Dr. Ismail is presenting the impressive field facilities during the ISPA Conference that was hosted by IRRI in 2013.


Dr Chen Lin is working with Prof Sauter at Kiel University where he has established an impressive culture of NIL12, which is used in our current collaboration.

A more recent but very important international collaboration is with Kiel University which is just 4 h drive from Copenhagen. Prof Margret Sauter is head of Plant Developmental Biology and Physiology and is an internationally renowned scientist with a strong record in growth regulation of adventitious roots.

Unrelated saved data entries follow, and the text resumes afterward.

(* ===== verification/Bitmap.v ===== *)
(** Bitmaps kept in byte arrays, the representation the physical page
    allocator and the kernel virtual address allocator share: the view of an
    array as a predicate on bit numbers, and counting. *)

From S2P Require Import Prelude.

Definition bit_at (bm : array Z) (i : Z) : bool :=
  Z.testbit (arr_at bm (i / 8)) (i mod 8).

Definition bytes_ok (bm : array Z) : Prop := forall i, is_u8 (arr_at bm i).

Definition setbit (bm : array Z) (i : Z) : array Z :=
  arr_put bm (i / 8) (Z.lor (arr_at bm (i / 8)) (Z.shiftl 1 (i mod 8))).

Definition clearbit (bm : array Z) (i : Z) : array Z :=
  arr_put bm (i / 8) (Z.land (arr_at bm (i / 8)) (Z.lnot (Z.shiftl 1 (i mod 8)))).

Lemma mod8_range i : 0 <= i mod 8 < 8.
Proof. apply Z.mod_pos_bound. lia. Qed.

Lemma div8_mod8_eq i j : i / 8 = j / 8 -> i mod 8 = j mod 8 -> i = j.
Proof. intros. rewrite (Z.div_mod i 8), (Z.div_mod j 8) by lia. lia. Qed.

Lemma bit_at_setbit bm i j : bit_at (setbit bm i) j = (i =? j) || bit_at bm j.
Proof.
  pose proof (mod8_range i). pose proof (mod8_range j).
  unfold bit_at, setbit. rewrite arr_at_put.
  destruct (Z.eqb_spec (i / 8) (j / 8)) as [E|E].
  - rewrite testbit_setbit by lia. rewrite E. f_equal.
    destruct (Z.eqb_spec i j) as [->|Hne]; [apply Z.eqb_refl|].
    apply Z.eqb_neq. intros E'. apply Hne, div8_mod8_eq; auto.
  - destruct (Z.eqb_spec i j) as [->|]; [congruence|reflexivity].
Qed.

Lemma bit_at_clearbit bm i j : bit_at (clearbit bm i) j = negb (i =? j) && bit_at bm j.
Proof.
  pose proof (mod8_range i). pose proof (mod8_range j).
  unfold bit_at, clearbit. rewrite arr_at_put.
  destruct (Z.eqb_spec (i / 8) (j / 8)) as [E|E].
  - rewrite testbit_clearbit by lia. rewrite E. f_equal. f_equal.
    destruct (Z.eqb_spec i j) as [->|Hne]; [apply Z.eqb_refl|].
    apply Z.eqb_neq. intros E'. apply Hne, div8_mod8_eq; auto.
  - destruct (Z.eqb_spec i j) as [->|]; [congruence|reflexivity].
Qed.

Lemma setbit_bytes bm i : bytes_ok bm -> bytes_ok (setbit bm i).
Proof.
  intros H j. unfold setbit. rewrite arr_at_put. bdestr; auto.
  apply is_u8_setbit; auto using mod8_range.
Qed.

Lemma clearbit_bytes bm i : bytes_ok bm -> bytes_ok (clearbit bm i).
Proof.
  intros H j. unfold clearbit. rewrite arr_at_put. bdestr; auto.
  apply is_u8_clearbit; auto.
Qed.

Lemma setbit_len bm i : arr_len (setbit bm i) = arr_len bm.
Proof. reflexivity. Qed.
Lemma clearbit_len bm i : arr_len (clearbit bm i) = arr_len bm.
Proof. reflexivity. Qed.

(** A bit whose number is below eight times the length lies in the array. *)
Lemma bit_in_range i n : 0 <= i < 8 * n -> 0 <= i / 8 < n.
Proof. intros. split; [apply Z.div_pos; lia | apply Z.div_lt_upper_bound; lia]. Qed.

#[export] Hint Resolve setbit_bytes clearbit_bytes bit_in_range : adros.
#[export] Hint Rewrite bit_at_setbit bit_at_clearbit setbit_len clearbit_len : arr.

(** ** Counting the numbers below a bound that satisfy a predicate *)

Fixpoint countb (p : Z -> bool) (n : nat) : Z :=
  match n with
  | O => 0
  | S n => countb p n + Z.b2z (p (Z.of_nat n))
  end.

Lemma countb_range p n : 0 <= countb p n <= Z.of_nat n.
Proof. induction n; simpl countb; [lia|]. destruct (p _); simpl Z.b2z; lia. Qed.

Lemma countb_ext p q n :
  (forall i, 0 <= i < Z.of_nat n -> p i = q i) -> countb p n = countb q n.
Proof.
  induction n; simpl countb; intros H; auto.
  rewrite IHn, H by (intros; try apply H; lia). reflexivity.
Qed.

Lemma countb_flip p q n i :
  0 <= i < Z.of_nat n -> p i = false -> q i = true ->
  (forall j, 0 <= j < Z.of_nat n -> j <> i -> p j = q j) ->
  countb q n = countb p n + 1.
Proof.
  induction n; simpl countb; intros Hi Hp Hq Hne; [lia|].
  destruct (Z.eq_dec i (Z.of_nat n)) as [->|].
  - rewrite Hp, Hq. rewrite (countb_ext p q n) by (intros; apply Hne; lia).
    simpl. lia.
  - rewrite IHn by (auto; try lia; intros; apply Hne; lia).
    rewrite (Hne (Z.of_nat n)) by lia. lia.
Qed.

Lemma countb_pos p n i : 0 <= i < Z.of_nat n -> p i = true -> 1 <= countb p n.
Proof.
  induction n; simpl countb; intros Hi Hp; [lia|].
  pose proof (countb_range p n).
  destruct (Z.eq_dec i (Z.of_nat n)) as [->|].
  - rewrite Hp. simpl. lia.
  - assert (1 <= countb p n) by (apply IHn; auto; lia). destruct (p (Z.of_nat n)); simpl Z.b2z; lia.
Qed.

Lemma countb_all p n :
  (forall i, 0 <= i < Z.of_nat n -> p i = true) -> countb p n = Z.of_nat n.
Proof.
  induction n; simpl countb; intros H; auto.
  rewrite IHn, H by (intros; try apply H; lia). simpl. lia.
Qed.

Prof Sauter and I have three publications together and we are currently building data for new papers within this exciting topic. The most recent one is on aquatic adventitious roots formed by NIL12 which is based on T65 (a Taiwanese paddy rice) with a deepwater rice QTL inserted from chromosome 12. The phenotype produces large amounts of aquatic adventitious roots when the shoot is flooded and we have recently unravelled the oxygen supply during submergence to these roots.

The present work focuses on the functional importance of the two types of aquatic adventitious roots that the NIL12 is forming. The practical research is carried out by Dr Chen Lin and Lucas.


In addition to the two major collaborations with UWA and NU outlined above, I am also collaborating with Udine University (Profs Casolo and Zancani), Radboud University (Profs Visser and Roelof), Utrecht University (Prof Voesenek), Florida Atlantic University (Prof Koch) where I am also affiliated associate professor.